**Stored data:**
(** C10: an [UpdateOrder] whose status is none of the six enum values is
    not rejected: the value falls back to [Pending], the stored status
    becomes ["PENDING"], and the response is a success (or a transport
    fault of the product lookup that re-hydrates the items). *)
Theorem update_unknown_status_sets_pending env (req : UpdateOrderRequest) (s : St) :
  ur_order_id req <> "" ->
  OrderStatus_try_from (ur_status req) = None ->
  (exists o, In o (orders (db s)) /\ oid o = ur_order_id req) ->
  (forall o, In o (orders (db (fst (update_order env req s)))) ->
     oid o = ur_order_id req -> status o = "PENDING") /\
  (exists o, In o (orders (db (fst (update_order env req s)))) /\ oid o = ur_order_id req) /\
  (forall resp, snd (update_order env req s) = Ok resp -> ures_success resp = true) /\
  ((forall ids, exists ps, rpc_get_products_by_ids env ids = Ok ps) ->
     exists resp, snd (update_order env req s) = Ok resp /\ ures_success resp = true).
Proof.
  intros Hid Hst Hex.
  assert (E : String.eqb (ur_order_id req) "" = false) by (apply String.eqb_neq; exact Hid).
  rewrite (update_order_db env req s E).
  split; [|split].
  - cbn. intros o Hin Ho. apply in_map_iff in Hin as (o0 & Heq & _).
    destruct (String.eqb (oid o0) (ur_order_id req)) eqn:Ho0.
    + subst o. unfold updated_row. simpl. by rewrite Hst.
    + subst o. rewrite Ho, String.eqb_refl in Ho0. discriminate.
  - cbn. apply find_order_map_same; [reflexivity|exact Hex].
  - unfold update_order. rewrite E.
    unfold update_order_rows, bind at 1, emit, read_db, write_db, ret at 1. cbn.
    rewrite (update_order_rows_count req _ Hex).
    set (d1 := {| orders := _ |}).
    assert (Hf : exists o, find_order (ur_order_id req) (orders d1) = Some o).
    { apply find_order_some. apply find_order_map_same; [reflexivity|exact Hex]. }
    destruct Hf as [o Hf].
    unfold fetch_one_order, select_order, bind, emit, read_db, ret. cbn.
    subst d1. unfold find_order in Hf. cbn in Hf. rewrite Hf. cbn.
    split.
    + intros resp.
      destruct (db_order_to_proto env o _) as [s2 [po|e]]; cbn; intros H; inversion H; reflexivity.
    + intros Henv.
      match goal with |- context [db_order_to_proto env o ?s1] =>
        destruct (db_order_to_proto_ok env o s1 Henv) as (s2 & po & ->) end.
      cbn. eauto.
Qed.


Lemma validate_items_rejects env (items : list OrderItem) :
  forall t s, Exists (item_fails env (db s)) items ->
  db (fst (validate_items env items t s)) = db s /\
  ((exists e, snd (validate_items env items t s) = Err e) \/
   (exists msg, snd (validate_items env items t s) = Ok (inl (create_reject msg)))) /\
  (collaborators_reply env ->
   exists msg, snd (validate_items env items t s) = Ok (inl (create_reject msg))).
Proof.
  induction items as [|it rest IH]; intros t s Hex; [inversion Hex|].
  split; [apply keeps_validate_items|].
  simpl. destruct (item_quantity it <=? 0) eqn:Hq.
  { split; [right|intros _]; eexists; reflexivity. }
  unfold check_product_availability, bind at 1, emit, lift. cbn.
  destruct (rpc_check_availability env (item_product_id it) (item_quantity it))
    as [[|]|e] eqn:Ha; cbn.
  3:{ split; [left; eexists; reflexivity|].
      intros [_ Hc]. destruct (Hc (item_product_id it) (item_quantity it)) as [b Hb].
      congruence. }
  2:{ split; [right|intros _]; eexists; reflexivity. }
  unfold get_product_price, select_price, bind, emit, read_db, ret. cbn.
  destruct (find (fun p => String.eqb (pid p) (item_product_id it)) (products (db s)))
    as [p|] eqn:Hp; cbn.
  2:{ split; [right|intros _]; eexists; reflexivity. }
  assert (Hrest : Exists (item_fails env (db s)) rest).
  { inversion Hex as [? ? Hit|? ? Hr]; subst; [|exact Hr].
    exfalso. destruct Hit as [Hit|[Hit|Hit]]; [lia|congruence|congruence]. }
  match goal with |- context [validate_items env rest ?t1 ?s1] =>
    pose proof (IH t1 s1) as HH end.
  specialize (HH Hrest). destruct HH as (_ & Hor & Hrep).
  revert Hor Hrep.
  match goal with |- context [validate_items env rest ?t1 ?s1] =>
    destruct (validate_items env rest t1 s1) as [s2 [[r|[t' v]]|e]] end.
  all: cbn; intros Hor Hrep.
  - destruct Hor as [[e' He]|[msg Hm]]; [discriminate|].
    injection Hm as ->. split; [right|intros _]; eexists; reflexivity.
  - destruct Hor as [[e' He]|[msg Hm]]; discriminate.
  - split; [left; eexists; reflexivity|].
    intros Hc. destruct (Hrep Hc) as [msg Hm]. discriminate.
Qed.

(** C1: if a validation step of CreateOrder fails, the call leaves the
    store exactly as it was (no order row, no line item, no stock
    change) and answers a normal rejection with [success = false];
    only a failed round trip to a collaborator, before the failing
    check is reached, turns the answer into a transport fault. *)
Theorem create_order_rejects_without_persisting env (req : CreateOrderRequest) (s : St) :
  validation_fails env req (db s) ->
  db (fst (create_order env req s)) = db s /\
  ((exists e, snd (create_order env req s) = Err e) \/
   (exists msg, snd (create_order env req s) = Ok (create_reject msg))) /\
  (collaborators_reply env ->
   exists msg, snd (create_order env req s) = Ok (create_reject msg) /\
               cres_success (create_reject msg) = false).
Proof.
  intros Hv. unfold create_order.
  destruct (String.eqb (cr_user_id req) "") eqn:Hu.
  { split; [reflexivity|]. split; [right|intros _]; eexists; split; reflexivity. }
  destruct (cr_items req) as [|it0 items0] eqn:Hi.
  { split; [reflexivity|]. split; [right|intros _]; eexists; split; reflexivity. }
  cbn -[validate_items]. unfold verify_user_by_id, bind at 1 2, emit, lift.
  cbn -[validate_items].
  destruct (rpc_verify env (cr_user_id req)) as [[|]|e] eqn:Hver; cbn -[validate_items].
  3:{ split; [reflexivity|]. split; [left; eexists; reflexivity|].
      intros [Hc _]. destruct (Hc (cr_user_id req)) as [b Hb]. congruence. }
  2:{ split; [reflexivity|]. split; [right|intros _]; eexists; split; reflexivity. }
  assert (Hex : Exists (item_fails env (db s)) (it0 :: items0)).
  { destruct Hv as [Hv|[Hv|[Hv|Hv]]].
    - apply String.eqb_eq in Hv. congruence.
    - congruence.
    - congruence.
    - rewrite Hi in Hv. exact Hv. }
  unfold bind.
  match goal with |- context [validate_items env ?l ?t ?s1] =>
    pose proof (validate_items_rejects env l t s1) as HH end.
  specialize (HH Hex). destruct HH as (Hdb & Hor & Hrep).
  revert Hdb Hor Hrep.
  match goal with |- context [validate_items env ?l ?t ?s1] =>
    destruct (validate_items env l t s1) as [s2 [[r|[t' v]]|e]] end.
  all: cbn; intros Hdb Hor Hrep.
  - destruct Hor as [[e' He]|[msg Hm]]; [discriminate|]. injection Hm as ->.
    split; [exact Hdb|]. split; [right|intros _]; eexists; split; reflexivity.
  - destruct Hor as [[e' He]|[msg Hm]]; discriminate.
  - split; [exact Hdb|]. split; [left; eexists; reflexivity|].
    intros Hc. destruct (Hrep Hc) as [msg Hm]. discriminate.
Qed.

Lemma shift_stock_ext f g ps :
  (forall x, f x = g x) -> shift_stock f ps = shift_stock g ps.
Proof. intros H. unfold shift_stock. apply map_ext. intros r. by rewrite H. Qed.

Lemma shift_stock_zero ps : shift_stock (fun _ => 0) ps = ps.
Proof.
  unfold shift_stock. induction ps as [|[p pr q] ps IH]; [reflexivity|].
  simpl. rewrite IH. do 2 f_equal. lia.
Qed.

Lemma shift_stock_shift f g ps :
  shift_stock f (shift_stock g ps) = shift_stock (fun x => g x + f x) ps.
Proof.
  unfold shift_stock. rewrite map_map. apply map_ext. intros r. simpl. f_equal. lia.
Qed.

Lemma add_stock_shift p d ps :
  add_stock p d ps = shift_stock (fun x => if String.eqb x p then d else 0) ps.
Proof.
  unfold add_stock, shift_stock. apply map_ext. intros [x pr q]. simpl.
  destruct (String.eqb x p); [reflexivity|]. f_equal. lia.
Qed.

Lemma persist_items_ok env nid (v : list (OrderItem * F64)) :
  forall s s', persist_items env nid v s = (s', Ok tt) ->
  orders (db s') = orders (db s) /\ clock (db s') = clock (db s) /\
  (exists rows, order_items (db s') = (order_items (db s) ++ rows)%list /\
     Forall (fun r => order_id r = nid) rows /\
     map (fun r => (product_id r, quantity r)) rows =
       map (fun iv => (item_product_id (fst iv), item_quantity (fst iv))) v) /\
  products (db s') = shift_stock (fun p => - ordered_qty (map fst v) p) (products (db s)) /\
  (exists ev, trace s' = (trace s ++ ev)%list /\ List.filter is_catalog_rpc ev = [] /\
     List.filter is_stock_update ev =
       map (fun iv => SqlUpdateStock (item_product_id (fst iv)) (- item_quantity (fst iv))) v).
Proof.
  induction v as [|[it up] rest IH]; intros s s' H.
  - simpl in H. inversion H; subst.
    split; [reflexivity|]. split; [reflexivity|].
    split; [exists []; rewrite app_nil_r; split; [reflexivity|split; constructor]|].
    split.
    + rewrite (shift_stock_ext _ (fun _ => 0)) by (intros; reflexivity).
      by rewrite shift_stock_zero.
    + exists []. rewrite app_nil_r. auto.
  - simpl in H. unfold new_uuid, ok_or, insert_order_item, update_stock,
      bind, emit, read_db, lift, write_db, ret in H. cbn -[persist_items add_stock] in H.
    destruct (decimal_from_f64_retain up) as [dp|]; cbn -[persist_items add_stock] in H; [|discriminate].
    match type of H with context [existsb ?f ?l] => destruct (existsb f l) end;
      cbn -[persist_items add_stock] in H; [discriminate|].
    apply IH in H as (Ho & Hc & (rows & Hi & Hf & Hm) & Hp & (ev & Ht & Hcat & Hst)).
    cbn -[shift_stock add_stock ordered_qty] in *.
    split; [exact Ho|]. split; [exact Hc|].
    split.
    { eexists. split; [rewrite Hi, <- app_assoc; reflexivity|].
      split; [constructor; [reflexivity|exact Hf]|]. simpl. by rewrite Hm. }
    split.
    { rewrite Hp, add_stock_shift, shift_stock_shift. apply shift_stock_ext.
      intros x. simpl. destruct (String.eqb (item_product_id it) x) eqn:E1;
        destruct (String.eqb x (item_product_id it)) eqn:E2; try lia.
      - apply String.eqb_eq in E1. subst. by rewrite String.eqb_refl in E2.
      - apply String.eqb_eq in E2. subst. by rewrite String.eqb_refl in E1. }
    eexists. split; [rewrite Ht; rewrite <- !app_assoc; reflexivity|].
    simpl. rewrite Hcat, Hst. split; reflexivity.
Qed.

**ASSIGNMENT:** Above are the records; copy exactly the lines from the line with "change) and answers" through the line with "intros Hv. unfold create_order.", both included.

**ANSWER BOX:**
    change) and answers a normal rejection with [success = false];
    only a failed round trip to a collaborator, before the failing
    check is reached, turns the answer into a transport fault. *)
Theorem create_order_rejects_without_persisting env (req : CreateOrderRequest) (s : St) :
  validation_fails env req (db s) ->
  db (fst (create_order env req s)) = db s /\
  ((exists e, snd (create_order env req s) = Err e) \/
   (exists msg, snd (create_order env req s) = Ok (create_reject msg))) /\
  (collaborators_reply env ->
   exists msg, snd (create_order env req s) = Ok (create_reject msg) /\
               cres_success (create_reject msg) = false).
Proof.
  intros Hv. unfold create_order.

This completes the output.